El inglés es el idioma de control de esta página. En la medida en que haya algún conflicto entre la traducción al inglés y la traducción, el inglés prevalece.
Al hacer clic en el enlace de traducción se activa un servicio de traducción gratuito para convertir la página al español. Al igual que con cualquier traducción por Internet, la conversión no es sensible al contexto y puede que no traduzca el texto en su significado original. NC State Extension no garantiza la exactitud del texto traducido. Por favor, tenga en cuenta que algunas aplicaciones y/o servicios pueden no funcionar como se espera cuando se traducen.
English is the controlling language of this page. To the extent there is any conflict between the English text and the translation, English controls.
Clicking on the translation link activates a free translation service to convert the page to Spanish. As with any Internet translation, the conversion is not context-sensitive and may not translate the text to its original meaning. NC State Extension does not guarantee the accuracy of the translated text. Please note that some applications and/or services may not function as expected when translated.Collapse ▲
Abundant forage growth is wonderful to see in pastures. Following basic recommendations like fertilizing according to soil test results, controlling weeds and planting clovers will help provide this growth. However, don’t follow good forage production with poor harvest procedures.
One of the mistakes that occur every year in pastures is poor utilization of excess pasture growth. A tall fescue plant’s initial growth during the spring is good quality forage. The new leaves are high in protein and energy. But as the spring progresses, the plant matures and produces a seedhead. The main goal of the plant changes from trying to grow leaves to filling the seeds in order to reproduce itself. The amount of leaf growth drops because energy is going to the seedhead instead of the parts of the plant that produce leaves. Forage quality also drops. As the leaves are growing older, the protein and energy levels are decreasing and the fiber level is increasing. The result is lower quality forage. The problems of low quality and reduced leaf growth in the late spring and early summer are the result of excess forage growth in pastures. The plants are growing faster than the livestock can eat them. The difficulties caused by this excess growth can be minimized if good grazing principles are used.

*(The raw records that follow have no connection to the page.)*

Lemma entry_unique (d : list (string * WebSocket)) k w1 w2 :
  NoDup (dict_keys d) -> In (k, w1) d -> In (k, w2) d -> w1 = w2.
Proof.
  unfold dict_keys. induction d as [|[k' w'] d IH]; simpl; [intros _ []|].
  intros Hnd H1 H2. inversion Hnd as [|? ? Hk Hd]; subst.
  assert (Hnot : forall w, In (k', w) d -> False).
  { intros w Hin. apply Hk. apply in_map_iff. exists (k', w). auto. }
  destruct H1 as [E1|H1], H2 as [E2|H2].
  - congruence.
  - injection E1 as -> _. exfalso. eapply Hnot. exact H2.
  - injection E2 as -> _. exfalso. eapply Hnot. exact H1.
  - apply IH; assumption.
Qed.

Lemma entry_dict_get (d : list (string * WebSocket)) k w :
  NoDup (dict_keys d) -> In (k, w) d -> dict_get d k = Some w.
Proof.
  intros Hnd Hin.
  assert (Hc : dict_contains d k = true).
  { apply dict_contains_keys. unfold dict_keys. apply in_map_iff.
    exists (k, w). auto. }
  unfold dict_contains in Hc.
  destruct (dict_get d k) as [w'|] eqn:Hg; [|discriminate].
  apply dict_get_In in Hg. f_equal. apply (entry_unique d k w' w); assumption.
Qed.

Lemma pass_failed_del cl (d : list (string * WebSocket)) k :
  pass_failed cl None (dict_del d k)
  = filter (fun k' => negb (String.eqb k' k)) (pass_failed cl None d).
Proof.
  unfold pass_failed. rewrite !recipients_none. unfold dict_del.
  induction d as [|[k' w] d IH]; simpl; [reflexivity|].
  destruct (String.eqb k' k) eqn:Ek; simpl.
  - destruct (can_send cl w); simpl; [exact IH|]. rewrite Ek. exact IH.
  - destruct (can_send cl w); simpl; [exact IH|]. rewrite Ek. simpl.
    f_equal. exact IH.
Qed.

Controlled grazing is simple if you understand one basic concept. The goal is to force livestock to eat all the forage available in the pasture without overgrazing. If livestock are given a large area to graze, they will do the most of their grazing close to water and shade. Other areas of the pasture will not be grazed, resulting in wasted forage. If forage on the edges of the pasture is not grazed, it will get mature, drop in quality and be wasted. In a good grazing program, pasture size is reduced and livestock are concentrated on a smaller area where they cannot be selective as to where they graze. They are forced to graze the entire pasture and remove all of the forage. Little forage is wasted. After livestock graze the forage in this smaller pasture (or paddock), they are moved into a new paddock, and the process starts over again.
Utilizing this type of management helps in two basic ways. First, as mentioned earlier, it decreases the amount of wasted forage. In the spring some of the acreage can be cut for hay because not as many acres are needed for grazing. As spring progresses and high temperatures develop, forage growth will decrease. The acres that were used for hay can then be put into the grazing rotation. The early forage growth that, in the past, was wasted on the edge of the pastures will now be put up as hay. Second, this form of management allows a rest period for the plants. Once the paddock is grazed down, livestock are moved to a new paddock, and plants in the previous paddock are allowed to regrow. This is important during the summer, when high temperatures and drought are stressful for tall fescue. Instead of being constantly grazed, the young regrowth is allowed to fully regrow, restore depleted root energy reserves, and recover. This will result in quicker regrowth and a healthier stand. The advantages are clear: decreasing pasture size and concentrating livestock on a smaller area of land will improve forage utilization, decrease stand loss from overgrazing, and improve per acre production.